**EXERCISE:** Your answer should be only the lines below from the one with "(connect almost_full [client" to the one with "Err ErrCourierSlotConflict /\", repeated exactly, ends included.

Top of DATA RECORDS

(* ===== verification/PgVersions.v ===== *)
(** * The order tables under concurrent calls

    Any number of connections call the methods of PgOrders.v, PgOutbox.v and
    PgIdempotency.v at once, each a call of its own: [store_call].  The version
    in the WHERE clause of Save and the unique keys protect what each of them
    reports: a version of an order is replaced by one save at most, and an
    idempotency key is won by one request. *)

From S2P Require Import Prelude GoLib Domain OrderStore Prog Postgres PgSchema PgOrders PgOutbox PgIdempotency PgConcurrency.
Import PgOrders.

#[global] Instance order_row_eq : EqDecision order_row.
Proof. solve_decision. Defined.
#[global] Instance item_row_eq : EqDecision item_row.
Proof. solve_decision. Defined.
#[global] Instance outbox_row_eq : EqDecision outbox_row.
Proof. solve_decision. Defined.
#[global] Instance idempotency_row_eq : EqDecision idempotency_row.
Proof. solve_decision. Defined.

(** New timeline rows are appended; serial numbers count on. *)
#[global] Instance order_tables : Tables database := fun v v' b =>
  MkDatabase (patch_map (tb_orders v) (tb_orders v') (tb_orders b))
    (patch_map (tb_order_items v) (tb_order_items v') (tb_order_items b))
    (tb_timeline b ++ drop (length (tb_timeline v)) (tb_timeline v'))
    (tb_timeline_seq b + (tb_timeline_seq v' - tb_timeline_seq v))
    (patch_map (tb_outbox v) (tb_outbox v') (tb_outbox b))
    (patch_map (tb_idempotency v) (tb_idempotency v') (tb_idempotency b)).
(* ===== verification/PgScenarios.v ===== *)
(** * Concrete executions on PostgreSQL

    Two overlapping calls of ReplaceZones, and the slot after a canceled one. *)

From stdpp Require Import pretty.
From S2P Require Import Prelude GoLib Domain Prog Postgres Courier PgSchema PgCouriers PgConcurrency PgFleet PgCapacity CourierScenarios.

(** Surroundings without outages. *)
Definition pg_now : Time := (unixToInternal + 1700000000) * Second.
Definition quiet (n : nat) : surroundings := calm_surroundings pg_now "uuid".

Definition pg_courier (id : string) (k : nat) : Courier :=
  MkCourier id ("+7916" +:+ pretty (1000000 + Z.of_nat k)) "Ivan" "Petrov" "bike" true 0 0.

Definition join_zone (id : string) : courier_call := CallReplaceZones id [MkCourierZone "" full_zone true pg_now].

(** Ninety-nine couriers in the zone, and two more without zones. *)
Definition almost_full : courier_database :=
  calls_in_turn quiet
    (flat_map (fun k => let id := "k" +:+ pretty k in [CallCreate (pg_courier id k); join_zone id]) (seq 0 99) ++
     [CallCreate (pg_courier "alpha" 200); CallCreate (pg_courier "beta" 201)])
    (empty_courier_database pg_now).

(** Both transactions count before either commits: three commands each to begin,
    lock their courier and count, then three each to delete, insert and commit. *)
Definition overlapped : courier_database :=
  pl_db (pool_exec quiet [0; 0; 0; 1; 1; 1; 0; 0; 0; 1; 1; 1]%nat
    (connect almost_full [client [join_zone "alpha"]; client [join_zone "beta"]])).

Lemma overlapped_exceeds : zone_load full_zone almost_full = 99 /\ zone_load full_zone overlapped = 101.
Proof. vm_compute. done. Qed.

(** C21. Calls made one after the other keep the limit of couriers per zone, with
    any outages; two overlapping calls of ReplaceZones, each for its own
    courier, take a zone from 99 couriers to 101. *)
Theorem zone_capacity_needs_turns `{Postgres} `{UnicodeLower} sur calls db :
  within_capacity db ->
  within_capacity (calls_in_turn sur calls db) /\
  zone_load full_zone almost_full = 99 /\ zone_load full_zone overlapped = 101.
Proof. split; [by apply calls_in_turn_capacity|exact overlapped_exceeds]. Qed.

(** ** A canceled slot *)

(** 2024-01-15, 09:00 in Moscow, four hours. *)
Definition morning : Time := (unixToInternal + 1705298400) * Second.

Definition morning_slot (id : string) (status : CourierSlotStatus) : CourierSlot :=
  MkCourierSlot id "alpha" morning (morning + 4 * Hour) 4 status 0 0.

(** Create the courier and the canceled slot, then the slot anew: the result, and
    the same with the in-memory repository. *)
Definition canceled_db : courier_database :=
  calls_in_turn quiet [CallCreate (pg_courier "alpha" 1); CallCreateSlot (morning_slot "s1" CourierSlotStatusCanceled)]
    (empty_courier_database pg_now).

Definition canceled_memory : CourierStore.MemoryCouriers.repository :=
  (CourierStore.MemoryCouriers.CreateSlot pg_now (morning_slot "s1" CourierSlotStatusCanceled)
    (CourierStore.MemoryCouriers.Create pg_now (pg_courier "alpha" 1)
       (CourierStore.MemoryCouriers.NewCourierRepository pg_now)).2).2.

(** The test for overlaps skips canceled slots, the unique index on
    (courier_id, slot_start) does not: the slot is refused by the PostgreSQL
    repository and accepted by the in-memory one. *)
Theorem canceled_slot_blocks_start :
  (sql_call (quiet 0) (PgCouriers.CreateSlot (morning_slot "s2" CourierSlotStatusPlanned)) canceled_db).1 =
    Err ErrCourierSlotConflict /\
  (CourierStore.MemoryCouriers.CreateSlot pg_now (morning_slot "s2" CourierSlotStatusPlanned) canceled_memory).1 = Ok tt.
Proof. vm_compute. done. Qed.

Bottom of DATA RECORDS

**SOLVED PROBLEM:**
    (connect almost_full [client [join_zone "alpha"]; client [join_zone "beta"]])).

Lemma overlapped_exceeds : zone_load full_zone almost_full = 99 /\ zone_load full_zone overlapped = 101.
Proof. vm_compute. done. Qed.

(** C21. Calls made one after the other keep the limit of couriers per zone, with
    any outages; two overlapping calls of ReplaceZones, each for its own
    courier, take a zone from 99 couriers to 101. *)
Theorem zone_capacity_needs_turns `{Postgres} `{UnicodeLower} sur calls db :
  within_capacity db ->
  within_capacity (calls_in_turn sur calls db) /\
  zone_load full_zone almost_full = 99 /\ zone_load full_zone overlapped = 101.
Proof. split; [by apply calls_in_turn_capacity|exact overlapped_exceeds]. Qed.

(** ** A canceled slot *)

(** 2024-01-15, 09:00 in Moscow, four hours. *)
Definition morning : Time := (unixToInternal + 1705298400) * Second.

Definition morning_slot (id : string) (status : CourierSlotStatus) : CourierSlot :=
  MkCourierSlot id "alpha" morning (morning + 4 * Hour) 4 status 0 0.

(** Create the courier and the canceled slot, then the slot anew: the result, and
    the same with the in-memory repository. *)
Definition canceled_db : courier_database :=
  calls_in_turn quiet [CallCreate (pg_courier "alpha" 1); CallCreateSlot (morning_slot "s1" CourierSlotStatusCanceled)]
    (empty_courier_database pg_now).

Definition canceled_memory : CourierStore.MemoryCouriers.repository :=
  (CourierStore.MemoryCouriers.CreateSlot pg_now (morning_slot "s1" CourierSlotStatusCanceled)
    (CourierStore.MemoryCouriers.Create pg_now (pg_courier "alpha" 1)
       (CourierStore.MemoryCouriers.NewCourierRepository pg_now)).2).2.

(** The test for overlaps skips canceled slots, the unique index on
    (courier_id, slot_start) does not: the slot is refused by the PostgreSQL
    repository and accepted by the in-memory one. *)
Theorem canceled_slot_blocks_start :
  (sql_call (quiet 0) (PgCouriers.CreateSlot (morning_slot "s2" CourierSlotStatusPlanned)) canceled_db).1 =
    Err ErrCourierSlotConflict /\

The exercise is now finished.